Даже если ни холода, ни страха больше не было.
Он торопился въехать в город до рассвета — мороз больше не пронзал до кости, но на смену ветру пришёл луч — и от солнца хотелось прятаться — под мехом капюшона, в паутине конской гривы, в объятиях сестры на часто-редких стоянках — при условии, что хотелось рвать и выпускать зубы, но разорван оказывался кто-то другой.
И кости им вслед застилало снегом, и на следах обязательно вырастет снежноягодник.
Как следы на крови.
***
— Говорят, в Убежище есть тайный лаз сквозь город, но здесь мы уже гости, а не хозяева — через тайны пробираться не можем, не к лицу... Войдём как не родные, но найденные — через дверь. Там нас и встретят. Наверное.

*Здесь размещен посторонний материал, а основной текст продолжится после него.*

Lemma SFltb_units_valid x y :
  valid_binary x = true -> valid_binary y = true ->
  SFplus x = true -> SFplus y = true -> SFreal x = true -> SFreal y = true ->
  SFltb x y = true -> SFunits x < SFunits y.
Proof.
  intros Vx Vy Px Py Rx Ry H.
  destruct x as [sx|sx| |sx mx ex]; try discriminate;
    destruct y as [sy|sy| |sy my ey]; try discriminate; cbn [SFunits].
  - destruct (valid_finite _ _ _ Vy) as (_ & _ & Hey).
    assert (0 < 2 ^ (ey + 1074)) by (apply Z.pow_pos_nonneg; lia). nia.
  - destruct sx; discriminate.
  - destruct sx; [discriminate|]. destruct sy; [discriminate|].
    destruct (valid_finite _ _ _ Vx) as (Dx & Dx' & Hex).
    destruct (valid_finite _ _ _ Vy) as (Dy & Dy' & Hey).
    assert (Hle : SFleb (S754_finite false mx ex) (S754_finite false my ey) = true).
    { apply SFleb_finite. apply SFltb_finite in H. lia. }
    pose proof (SFleb_units _ _ _ _ Dx (proj1 Hex) Dy' Hle) as L.
    destruct (Z.eq_dec (Zpos mx * 2 ^ (ex + 1074)) (Zpos my * 2 ^ (ey + 1074)))
      as [E|E]; [exfalso|lia].
    assert (Hge : SFleb (S754_finite false my ey) (S754_finite false mx ex) = true).
    { apply SFleb_of_units; try assumption; lia. }
    apply SFleb_finite in Hge. apply SFltb_finite in H. lia.
Qed.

Он не боится ронять слова — ведь шёпот льётся ровно в чужие уши, будто сомкнутые вокруг плеч душительницы руки — от чего-то за последние дни так пьяно хотелось чувствовать человечье тепло, но это лучше чем пальцы на шее или чередь поцелуев вдоль яремной — отрывали и отрубали их от остального мира — от мерцающих огней «Ветреного Пика» и редких ночных посетителей.
— Лошадей оставим здесь. Идти не далеко, чужое внимание дороже обойдётся.
Идти и впрямь недалеко — и душу от возвращения не успеет обуять восторгом, и не ветер не просочится до костей, не вымолвят губы и слова — всё сказано, всё — и всему время своё, а пока только — замереть уже у самой каменной грани, обратится к морю — волны льдисты и прозрачны на солнечном свету — под стать глазам, холодным, как замерший в портовом закоулке обескровленный труп с искусанным горлом.
От оставленного и возвращённого нежданной вестью дома его отделяет десяток шагов, душное чужбинное лето и ровно целая вечность. На вдох, на выдох, на сердечное эхо, на взгляд — море оставалось неизменным, как в день отъезда, как в день смерти королевской четы, как в уход Слышащего, как века и эры назад — и в будущее.
Это успокаивало — даже сквозь бродящие по поверхности солнечные лучи.
Птица, приносящая на родину только смерть и горе, перелётный палач. Он кивает — зовёт за собой, их долгий путь — не ради одного безмолства-безумства он ради иного.
Ради.
— Что есть величайшая иллюзия жизни?
— Невинность, Брат мой.
Каменная утроба разверзает пасть — и ради этого шага сквозь Лореллей готов прожить ещё десять жизней и сотню потерей.